Linking Aromas to Creation

We asked Pentlands Scotch Whisky Research to attempt to link the origin of certain aromas to the steps in Glenmorangie's creation, and thus to the materials or methods used. To accomplish this task, they analysed samples taken from successive stages of our production process.

This involved tests on 'wort', ' fermented wash' and 'new make spirit' - along with samples of the more familiar 10 Year Old and 18 Year Old Glenmorangie. More of the strange-sounding liquids later, but for the meantime what did the eagerly awaited results hold?

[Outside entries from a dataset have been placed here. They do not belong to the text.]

Lemma span_at_text (s t r : string) (k : span_kind) :
  span_at s = Some (k, t, r) ->
  s = t +:+ r /\ t <> "" /\ Str.startswith "/" t = is_comment k.
Proof.
  unfold span_at, quoted_span. destruct s as [|c x]; [done|].
  destruct (Ascii.eqb_spec c "/") as [->|Hc].
  - destruct x as [|d y]; [done|].
    destruct (Ascii.eqb_spec d "/") as [->|].
    + destruct (line_end_spec y) as [Hy _]. destruct (line_end y) as [b r'].
      intros [= <- <- <-]. simpl in Hy. split; [|done].
      rewrite StrFacts.app_assoc, <- Hy. done.
    + destruct (Ascii.eqb_spec d "*") as [->|]; [|done].
      destruct (block_end y) as [[b r']|] eqn:E; [|done].
      intros [= <- <- <-]. apply block_end_spec in E. split; [|done].
      rewrite !StrFacts.app_assoc, <- E. done.
  - assert (Hq : forall k', match quoted_end c x with
                       | Some (b, r0) => Some (k', String c b +:+ String c "", r0)
                       | None => None
                       end = Some (k, t, r) ->
                 k = k' /\ String c x = t +:+ r /\ t <> ""
                 /\ Str.startswith "/" t = false).
    { intros k'. destruct (quoted_end c x) as [[b r']|] eqn:E; [|done].
      intros [= <- <- <-].
      apply (quoted_end_spec c (String.length x)) in E; [|done].
      rewrite StrFacts.app_assoc, !StrFacts.app_cons, StrFacts.app_nil_l, <- E.
      split; [done|]. split; [done|]. split; [done|].
      cbn [Str.startswith].
      destruct (Ascii.eqb_spec "/" c) as [E'|]; [by subst c|done]. }
    destruct (Ascii.eqb c "'").
    + intros H. by destruct (Hq _ H) as (-> & ? & ? & ?).
    + destruct (Ascii.eqb c Str.dquote); [|done].
      intros H. by destruct (Hq _ H) as (-> & ? & ? & ?).
Qed.

Lemma concat_strings_cons (x : string) (l : list string) :
  concat_strings (x :: l) = x +:+ concat_strings l.
Proof. done. Qed.

Lemma tokenized_text (s : string) (toks : list token) :
  tokenized s toks -> concat_strings (token_text <$> toks) = s.
Proof.
  induction 1 as [|s k t r toks Hspan _ IH|c s toks _ _ IH];
    rewrite ?fmap_cons, ?concat_strings_cons.
  - done.
  - apply span_at_text in Hspan as [-> _]. by rewrite IH.
  - by rewrite IH.
Qed.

As we had hoped, Pentlands were able to correlate the first appearance of most of the aromas to a particular stage in the manufacturing process. In particular, our unique conditions of fermentation, distillation and maturation appear to contribute successive aromas to Glenmorangie's increasingly complex bouquet.

In the table below, we have listed the 20 aromas identified by Pentlands, alongside the step of the process where each aroma was first detected. (They may become more pronounced at later stages).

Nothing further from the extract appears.